The highly anticipated ‘unconditional surrender’ is finally signed by the Government of Japan: Today, 73 years ago: Sunday, September 2, 1945 on the USS Missouri in the Tokyo Bay.
Aboard the deck of the ship named after President Truman’s beloved home state – the USS Missouri – Japanese officials arrived to sign the surrender documents that would finally and officially bring World War II to a close.
The scene surrounding this ceremony in Tokyo Bay was awe-striking.
With a fleet of navy ships anchored in the Bay, while American flags rippled in the wind, the colossal figure that was General Douglas MacArthur conspicuously appeared aboard the USS Missouri.
Today, it might be hard for us to understand the aura surrounding General MacArthur at that time. Called to active duty in the U.S. Army as major general, and named as the commander of U.S. Army Forces in the Far East (USAFFE) as early as July 1941, Americans would collectively come to see him as a kind of God – an infallible God – who had averted failure on several occasions and led successful campaigns – primarily in the Philippines – all the way up until the end of WWII in the Pacific.

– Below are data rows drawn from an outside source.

(** The byte a cursor names. *)
Definition cell ring (i : Z) : option Z := ring !! Z.to_nat (i mod cap).
(** [data] lies in the ring from cursor [p]. *)
Definition stored ring (p : Z) data : Prop :=
  ∀ i : nat, i < length data → cell ring (p + Z.of_nat i) = data !! i.

Lemma mod_plus p i : (0 <= i < cap)%Z →
  ((p + i) mod cap = if decide (p mod cap + i < cap) then p mod cap + i
                     else p mod cap + i - cap)%Z.
Proof.
  intros Hi. pose proof (Z.mod_pos_bound p cap Hcap). rewrite <- Z.add_mod_idemp_l by lia.
  case_decide; [apply Z.mod_small; lia|].
  symmetry. apply (Z.mod_unique _ _ 1); lia.
Qed.

Lemma splice_length a data ring : (0 <= a)%Z → (a + zlen data <= zlen ring)%Z →
  length (splice a data ring) = length ring.
Proof.
  unfold splice, zlen. intros Ha Hl. rewrite !length_app, length_take, length_drop. lia.
Qed.
Lemma splice_lookup a data ring (j : nat) : (0 <= a)%Z → (a + zlen data <= zlen ring)%Z →
  splice a data ring !! j =
    if decide (a <= Z.of_nat j < a + zlen data)%Z then data !! (j - Z.to_nat a) else ring !! j.
Proof.
  unfold splice, zlen. intros Ha Hl. case_decide as Hj.
  - rewrite lookup_app_r; rewrite length_take; [|lia].
    rewrite lookup_app_l by lia. f_equal. lia.
  - destruct (decide (Z.of_nat j < a)%Z).
    + rewrite lookup_app_l by (rewrite length_take; lia). apply lookup_take_lt. lia.
    + rewrite lookup_app_r; rewrite length_take; [|lia]. rewrite lookup_app_r by lia.
      rewrite lookup_drop. f_equal. lia.
Qed.

Lemma write_ring_lookup position data ring (j : nat) :
  (0 <= position < cap)%Z → (zlen data <= cap)%Z → zlen ring = cap → (Z.of_nat j < cap)%Z →
  length (write_ring cap position data ring) = length ring ∧
  write_ring cap position data ring !! j =
    if decide (position <= Z.of_nat j < position + zlen data)%Z
    then data !! (j - Z.to_nat position)
    else if decide (Z.of_nat j + cap < position + zlen data)%Z
    then data !! (j + Z.to_nat (cap - position)) else ring !! j.
Proof.
  intros Hp Hd Hr Hj. unfold write_ring. unfold zlen in *.
  set (first := Z.min (Z.of_nat (length data)) (cap - position)).
  assert (zlen (take (Z.to_nat first) data) = first) as Hf.
  { unfold zlen. rewrite length_take. lia. }
  assert (zlen (drop (Z.to_nat first) data) = Z.of_nat (length data) - first)%Z as Hg.
  { unfold zlen. rewrite length_drop. lia. }
  assert (length (splice position (take (Z.to_nat first) data) ring) = length ring) as Hl1
    by (apply splice_length; unfold zlen in *; lia).
  case_decide as Hw.
  - split; [rewrite splice_length; unfold zlen in *; lia|].
    rewrite splice_lookup by (unfold zlen in *; lia). rewrite Hg.
    rewrite splice_lookup by (unfold zlen in *; lia). rewrite Hf.
    repeat case_decide; try lia; rewrite ?lookup_drop, ?lookup_take_lt by lia; try done; f_equal; lia.
  - split; [done|]. rewrite splice_lookup by (unfold zlen in *; lia). rewrite Hf.
    repeat case_decide; try lia; rewrite ?lookup_take_lt by lia; done.
Qed.

(** What is written is there, and the rest of a ring's length behind is kept. *)
Lemma write_ring_stored p data ring :
  (zlen data <= cap)%Z → zlen ring = cap →
  zlen (write_ring cap (p mod cap) data ring) = cap ∧
  stored (write_ring cap (p mod cap) data ring) p data ∧
  ∀ i, (p + zlen data - cap <= i < p)%Z →
    cell (write_ring cap (p mod cap) data ring) i = cell ring i.
Proof.
  intros Hd Hr. pose proof (Z.mod_pos_bound p cap Hcap) as Hp. split_and!.
  - unfold zlen. destruct (write_ring_lookup (p mod cap) data ring 0 Hp Hd Hr) as [-> _]; [lia|done].
  - intros i Hi. unfold cell.
    rewrite mod_plus by (unfold zlen in *; lia).
    destruct (write_ring_lookup (p mod cap) data ring
      (Z.to_nat (if decide (p mod cap + Z.of_nat i < cap)%Z then p mod cap + Z.of_nat i
                 else p mod cap + Z.of_nat i - cap)%Z) Hp Hd Hr) as [_ ->].
    { unfold zlen in *. case_decide; lia. }
    unfold zlen in *. repeat case_decide; try lia; f_equal; lia.
  - intros i Hi. unfold cell.
    assert (i mod cap = if decide (p mod cap + (i - p + cap) < cap) then p mod cap + (i - p + cap)
      else p mod cap + (i - p + cap) - cap)%Z as Him.
    { rewrite <- mod_plus by (unfold zlen in *; lia).
      replace (p + (i - p + cap))%Z with (i + 1 * cap)%Z by lia. by rewrite Z.mod_add by lia. }
    pose proof (Z.mod_pos_bound i cap Hcap).
    destruct (write_ring_lookup (p mod cap) data ring (Z.to_nat (i mod cap)) Hp Hd Hr) as [_ ->]; [lia|].
    unfold zlen in *. rewrite Z2Nat.id by lia.
    repeat case_decide; try lia; done.
Qed.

The General only stood around 5 feet 9 inches tall, but many have said that – if you’d stood in his presence – it would’ve felt as if he were standing around 6 feet 6 inches tall. And he had all the props: The open collar shirt, the sun glasses, the crunched hat, and pipe. Furthermore, he took unclear directives and interpreted them in his own way. General Douglas MacArthur was the modern day ‘American Caesar.’
As the ‘American Caesar’ stood on the Missouri’s deck monitoring the proceedings, his face was so expressionless that he looked as though he was – as historian A.J. Baime would say – “(already) a bust that would sit in a museum.”
Finally, after it’d been proclaimed by President Roosevelt in 1943, reconfirmed by President Truman at Potsdam in the summer of 1945, slightly revised in the second week of August 1945, and finally ‘agreed to be accepted’ on August 14, 1945, unconditional surrender was a signature away.
The Japanese government (on behalf of the Japanese Minister of Foreign Affairs, Mamoru Shigemitsu – and on behalf of the Japanese armed forces, Yoshijiro Umezu) officially accepted the Potsdam Declaration by signing the highly anticipated unconditional surrender on this day: Sunday, September 2, 1945.
World War II was now over. Victory in Japan – or V-J Day – could officially be celebrated, and General Douglas MacArthur had now become the supreme ruler of 80 million people in Japan.